▼

Lemma orders_next ord : In ord orders -> In (next_ord ord) orders.
Proof.
  intros H. repeat (destruct H as [<- | H]; [cbn; tauto|]). destruct H.
Qed.

Lemma run_feeds chunk lines ord r w :
  In ord orders -> length r = 8%nat -> chained ord lines = true ->
  fst (run chunk lines r w) = fold_left fips.round (feeds chunk (map rhs_of lines) w) (view ord r).
Proof.
  revert ord r w. induction lines as [|[[o k] e] lines IH]; intros ord r w Ho Hr Hc;
    cbn [run feeds chained fst map rhs_of] in *.
  - destruct (list_eq_dec _ ord abcdefgh) as [->|]; [|discriminate].
    do 9 (destruct r as [|? r]; try discriminate Hr). reflexivity.
  - destruct (list_eq_dec _ o ord) as [->|]; [|discriminate].
    destruct (eval_rhs chunk w e) as [w' v]. cbn [fold_left].
    destruct (Round_at_view ord r (u32 (k + v)) Ho Hr) as [Hl Hv].
    rewrite <- Hv. apply IH; auto using orders_next.
Qed.

(** ** The message schedule *)

(** The lines that compute the words from the sixteenth on, in place. *)
Definition mix (j : nat) : rhs :=
  Add_ j [S1 ((j + 14) mod 16); W ((j + 9) mod 16); S0 ((j + 1) mod 16)]%nat.

Fixpoint mixes (j : nat) (ks : list Z) : list (Z * rhs) :=
  match ks with
  | [] => []
  | k :: ks' => (k, mix j) :: mixes ((j + 1) mod 16)%nat ks'
  end.

(** The words of the file in the order of their age. *)
Definition window (j : nat) (w : list Z) : list Z := skipn j w ++ firstn j w.

Lemma mix_window chunk j w :
  (j < 16)%nat -> length w = 16%nat ->
  let x := fips.next_word (window j w) in
  eval_rhs chunk w (mix j) = (upd w j (fun _ => x), x) /\
  window ((j + 1) mod 16) (upd w j (fun _ => x)) = tl (window j w) ++ [x].
Proof.
  intros Hj Hw x.
  assert (Hx : u32 (nth j w 0 + eval_terms chunk w
     [S1 ((j + 14) mod 16); W ((j + 9) mod 16); S0 ((j + 1) mod 16)]%nat) = x).
  { subst x. rewrite next_word_code. unfold eval_terms. cbn [fold_right eval_term].
    do 17 (destruct w as [|? w]; try discriminate Hw).
    do 16 (destruct j as [|j]; [cbn -[u32 sigma0 sigma1 Z.add]; f_equal; lia|]). lia. }
  unfold mix, eval_rhs. rewrite Hx. split; [reflexivity|]. clearbody x. clear Hx.
  do 17 (destruct w as [|? w]; try discriminate Hw).
  do 16 (destruct j as [|j]; [reflexivity|]). lia.
Qed.

Lemma feeds_mixes chunk ks j w :
  (j < 16)%nat -> length w = 16%nat ->
  feeds chunk (mixes j ks) w = fips.add_consts ks (fips.extend (length ks) (window j w)).
Proof.
  revert j w. induction ks as [|k ks IH]; intros j w Hj Hw; [reflexivity|].
  destruct (mix_window chunk j w Hj Hw) as [He Hwin].
  cbn [mixes feeds length fips.extend]. rewrite He.
  unfold fips.add_consts. cbn [combine map]. f_equal. rewrite <- Hwin.
  apply IH; [apply Nat.mod_upper_bound; lia|]. rewrite length_upd. exact Hw.
Qed.

(** The last two lines do not store their words. *)
Definition uses (k14 k15 : Z) : list (Z * rhs) :=
  [(k14, Use [W 14; S1 12; W 7; S0 15]); (k15, Use [W 15; S1 13; W 8; S0 0])].

Lemma feeds_uses chunk k14 k15 w :
  length w = 16%nat -> feeds chunk (uses k14 k15) w = feeds chunk (mixes 14 [k14; k15]) w.
Proof.
  intros Hw. do 17 (destruct w as [|? w]; try discriminate Hw). reflexivity.
Qed.

Definition words_after (chunk : list Z) (lines : list (Z * rhs)) (w : list Z) : list Z :=
  fold_left (fun w (e : Z * rhs) => fst (eval_rhs chunk w (snd e))) lines w.

Lemma feeds_app chunk l1 l2 w :
  feeds chunk (l1 ++ l2) w =
  feeds chunk l1 w ++ feeds chunk l2 (words_after chunk l1 w).
Proof.
  revert w. induction l1 as [|[k e] l1 IH]; intros w; [reflexivity|].
  unfold words_after. cbn [app feeds fold_left snd].
  destruct (eval_rhs chunk w e) as [w' v]. cbn [app fst]. f_equal. apply IH.
Qed.

Lemma length_after chunk ls w :
  length (words_after chunk ls w) = length w.
Proof.
  revert w. induction ls as [|[k e] ls IH]; intros w; [reflexivity|].
  change (length (words_after chunk ls (fst (eval_rhs chunk w e))) = length w).
  rewrite IH. destruct e; cbn; now rewrite ?length_upd.
Qed.

Lemma mixes_app j k1 k2 :
  (j < 16)%nat -> mixes j (k1 ++ k2) = mixes j k1 ++ mixes ((j + length k1) mod 16) k2.
Proof.
  revert j. induction k1 as [|k k1 IH]; intros j Hj; cbn [mixes app length].
  - rewrite Nat.add_0_r, Nat.mod_small; auto.
  - rewrite IH by (apply Nat.mod_upper_bound; lia).
    rewrite Nat.Div0.add_mod_idemp_l.
    now replace (j + 1 + length k1)%nat with (j + S (length k1))%nat by lia.
Qed.

(** A table that ends with in-place lines and the two that do not store. *)
Lemma feeds_tail chunk ks k14 k15 w :
  length w = 16%nat -> (length ks mod 16 = 14)%nat ->
  feeds chunk (mixes 0 ks ++ uses k14 k15) w =
  fips.add_consts (ks ++ [k14; k15]) (fips.extend (length ks + 2) w).
Proof.
  intros Hw Hk. rewrite feeds_app, feeds_uses by (now rewrite length_after).
  replace 14%nat with ((0 + length ks) mod 16)%nat by (cbn [Nat.add]; exact Hk).
  rewrite <- feeds_app, <- mixes_app by lia.
  rewrite feeds_mixes by (auto; lia). rewrite length_app. cbn [length].
  unfold window. cbn [skipn firstn]. now rewrite app_nil_r.
Qed.

(** ** The properties *)

Definition K256 : list Z := map (fun l => fst (rhs_of l)) rounds.

Lemma K_rounds : fips.K = K256.
Proof. vm_compute. reflexivity. Qed.

Lemma H0_Initialize : fips.H0 = Initialize.
Proof. vm_compute. reflexivity. Qed.

Opaque fips.K.

Definition ends (n : nat) (ks : list Z) : list (Z * rhs) :=
  mixes 0 (firstn (46 - n) (skipn (16 + n) ks)) ++ uses (nth 62 ks 0) (nth 63 ks 0).

Lemma u32_add_r a b : u32 (a + u32 b) = u32 (a + b).
Proof. unfold u32. apply Z.add_mod_idemp_r. discriminate. Qed.

Lemma length_block_words block : length (fips.block_words block) = 16%nat.
Proof. reflexivity. Qed.

(** The first sixteen lines load the words of the block. *)
Definition loads (ks : list Z) : list (Z * rhs) :=
  map (fun '(i, k) => (k, Set_ i [Load (4 * i)])) (combine (seq 0 16) ks).

Lemma rounds_shape : map rhs_of rounds = loads (firstn 16 K256) ++ ends 0 K256.
Proof. vm_compute. reflexivity. Qed.

Lemma le_value_4_u32 b : bytes b -> (length b <= 4)%nat -> u32 (le_value b) = le_value b.
Proof.
  intros Hb Hl. apply u32_small. pose proof (le_value_range b Hb) as H. unfold is_u32.
  assert (256 ^ Z.of_nat (length b) <= 256 ^ 4) by (apply Z.pow_le_mono_r; lia).
  change (256 ^ 4) with two32 in *. lia.
Qed.

Lemma ReadBE32_u32 b : bytes b -> u32 (ReadBE32 b) = ReadBE32 b.
Proof.
  intros Hb. unfold ReadBE32. apply le_value_4_u32.
  - apply Forall_rev, Forall_firstn, Hb.
  - rewrite length_rev, length_firstn. lia.
Qed.

Lemma block_words_map block :
  fips.block_words block = map (fun i => ReadBE32 (skipn (4 * i) block)) (seq 0 16).
Proof.
  unfold fips.block_words. rewrite !be_words_S, !skipn_skipn. reflexivity.
Qed.

Lemma words_after_loads chunk ks w :
  bytes chunk -> length ks = 16%nat -> length w = 16%nat ->
  feeds chunk (loads ks) w = fips.add_consts ks (fips.block_words chunk) /\
  words_after chunk (loads ks) w = fips.block_words chunk.
Proof.
  intros Hb Hk Hw.
  assert (HL : forall off, u32 (ReadBE32 (skipn off chunk) + 0) = ReadBE32 (skipn off chunk)).
  { intros off. rewrite Z.add_0_r. apply ReadBE32_u32, Forall_skipn, Hb. }
  do 17 (destruct ks as [|? ks]; try discriminate Hk).
  do 17 (destruct w as [|? w]; try discriminate Hw).
  rewrite block_words_map. unfold loads, words_after, fips.add_consts.
  cbv [combine seq map feeds eval_rhs eval_terms eval_term fold_right fold_left nth upd fst snd].
  rewrite !HL. split; reflexivity.
Qed.

Lemma add_consts_app k1 k2 w1 w2 :
  length k1 = length w1 ->
  fips.add_consts (k1 ++ k2) (w1 ++ w2) = fips.add_consts k1 w1 ++ fips.add_consts k2 w2.
Proof.
  unfold fips.add_consts. revert w1.
  induction k1 as [|k k1 IH]; intros [|x w1] H; try discriminate; [reflexivity|].
  cbn [app combine map]. f_equal. apply IH. now injection H.
Qed.

Lemma add_consts_schedule M :
  length M = 16%nat ->
  fips.add_consts K256 (fips.schedule M) =
  fips.add_consts (firstn 16 K256) M ++ fips.add_consts (skipn 16 K256) (fips.extend 48 M).
Proof. intros HM. rewrite <- add_consts_app by (now rewrite HM). reflexivity. Qed.

Lemma feeds_rounds chunk w :
  bytes chunk -> length w = 16%nat ->
  feeds chunk (map rhs_of rounds) w =
  fips.add_consts fips.K (fips.schedule (fips.block_words chunk)).
Proof.
  intros Hb Hw. rewrite K_rounds, rounds_shape, feeds_app.
  destruct (words_after_loads chunk (firstn 16 K256) w Hb eq_refl Hw) as [-> ->].
  unfold ends. rewrite feeds_tail by reflexivity.
  now rewrite add_consts_schedule.
Qed.

Lemma run_rounds chunk r w :
  bytes chunk -> length r = 8%nat -> length w = 16%nat ->
  fst (run chunk rounds r w) =
  fold_left fips.round (fips.add_consts fips.K (fips.schedule (fips.block_words chunk))) r.
Proof.
  intros Hb Hr Hw. rewrite (run_feeds chunk rounds abcdefgh) by (auto; cbn; tauto).
  rewrite feeds_rounds by assumption. rewrite view_id by assumption. reflexivity.
Qed.

Lemma Transform1_compress s chunk :
  bytes chunk -> length s = 8%nat -> Transform1 s chunk = fips.compress s chunk.
Proof.
  intros Hb Hs. unfold Transform1, fips.compress. now rewrite compress_words_add, run_rounds.
Qed.

Lemma length_add_words s v : length s = length v -> length (add_words s v) = length s.
Proof. intros H. unfold add_words. rewrite length_map, length_combine. lia. Qed.

Lemma length_round r k : length (fips.round r k) = length r.
Proof. unfold fips.round. do 9 (destruct r as [|? r]; try reflexivity). Qed.

Lemma length_rounds ks r : length (fold_left fips.round ks r) = length r.
Proof.
  revert r. induction ks as [|k ks IH]; intros r; [reflexivity|].
  cbn [fold_left]. rewrite IH. apply length_round.
Qed.

Lemma length_compress_words s M : length (fips.compress_words s M) = length s.
Proof.
  rewrite compress_words_add. apply length_add_words. symmetry. apply length_rounds.
Qed.

Lemma add_words_u32 s v : Forall is_u32 (add_words s v).
Proof.
  unfold add_words. apply Forall_map. apply Forall_forall. intros [x y] _. apply u32_range.
Qed.

Lemma add_words_comm s v : add_words s v = add_words v s.
Proof.
  unfold add_words. revert v. induction s as [|x s IH]; intros [|y v]; try reflexivity.
  cbn [combine map]. f_equal; [f_equal; lia|apply IH].
Qed.

(** The words of the second block of the double hash of 64 bytes, and those of
    the block that hashes a 32-byte digest. *)
Definition pad_words_64 : list Z := [0x80000000] ++ repeat 0 14 ++ [512].
Definition pad_words_32 : list Z := [0x80000000] ++ repeat 0 6 ++ [256].

Lemma feeds_D64_1 : map rhs_of rounds_D64_1 = map rhs_of rounds.
Proof. reflexivity. Qed.

Lemma feeds_D64_2 chunk w :
  feeds chunk (map rhs_of rounds_D64_2) w = fips.add_consts fips.K (fips.schedule pad_words_64).
Proof.
  rewrite K_rounds.
  replace (fips.add_consts K256 (fips.schedule pad_words_64))
    with (map (fun l => u32 (fst (rhs_of l) + 0)) rounds_D64_2) by (vm_compute; reflexivity).
  reflexivity.
Qed.

Lemma feeds_cons chunk k e ls w :
  feeds chunk ((k, e) :: ls) w =
  u32 (k + snd (eval_rhs chunk w e)) :: feeds chunk ls (fst (eval_rhs chunk w e)).
Proof. cbn [feeds]. now destruct (eval_rhs chunk w e). Qed.

Lemma add_consts_extend k ks n win :
  fips.add_consts (k :: ks) (fips.extend (S n) win) =
  u32 (k + fips.next_word win) ::
  fips.add_consts ks (fips.extend n (tl win ++ [fips.next_word win])).
Proof. reflexivity. Qed.

Ltac d64_word :=
  rewrite feeds_cons, add_consts_extend;
  cbn [eval_rhs eval_terms eval_term fold_right upd nth app tl fst snd];
  match goal with
  | |- u32 (?k + ?v) :: _ = u32 (_ + ?x) :: _ =>
      replace v with x by
        (rewrite next_word_code; cbn [nth];
         change (sigma1 0) with 0; change (sigma0 0) with 0;
         change (sigma0 0x80000000) with 0x11002000;
         change (sigma1 256) with 0xa00000; change (sigma0 256) with 0x400022;
         f_equal; lia);
      generalize x; intros ?; f_equal
  end.

Definition D64_3_head : list (Z * rhs) := firstn 16 (map rhs_of rounds_D64_3).
Definition D64_3_mid : list (Z * rhs) := firstn 16 (skipn 16 (map rhs_of rounds_D64_3)).

Lemma D64_3_shape : map rhs_of rounds_D64_3 = D64_3_head ++ D64_3_mid ++ ends 16 K256.
Proof. vm_compute. reflexivity. Qed.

▲

_Prompt_
Starting at the line that has "rewrite compress_words_add. apply" in the records above, restate word for word every line until the one that has "feeds chunk ((k, e)", and include that one as well.

_Solution to the problem_
  rewrite compress_words_add. apply length_add_words. symmetry. apply length_rounds.
Qed.

Lemma add_words_u32 s v : Forall is_u32 (add_words s v).
Proof.
  unfold add_words. apply Forall_map. apply Forall_forall. intros [x y] _. apply u32_range.
Qed.

Lemma add_words_comm s v : add_words s v = add_words v s.
Proof.
  unfold add_words. revert v. induction s as [|x s IH]; intros [|y v]; try reflexivity.
  cbn [combine map]. f_equal; [f_equal; lia|apply IH].
Qed.

(** The words of the second block of the double hash of 64 bytes, and those of
    the block that hashes a 32-byte digest. *)
Definition pad_words_64 : list Z := [0x80000000] ++ repeat 0 14 ++ [512].
Definition pad_words_32 : list Z := [0x80000000] ++ repeat 0 6 ++ [256].

Lemma feeds_D64_1 : map rhs_of rounds_D64_1 = map rhs_of rounds.
Proof. reflexivity. Qed.

Lemma feeds_D64_2 chunk w :
  feeds chunk (map rhs_of rounds_D64_2) w = fips.add_consts fips.K (fips.schedule pad_words_64).
Proof.
  rewrite K_rounds.
  replace (fips.add_consts K256 (fips.schedule pad_words_64))
    with (map (fun l => u32 (fst (rhs_of l) + 0)) rounds_D64_2) by (vm_compute; reflexivity).
  reflexivity.
Qed.

Lemma feeds_cons chunk k e ls w :
  feeds chunk ((k, e) :: ls) w =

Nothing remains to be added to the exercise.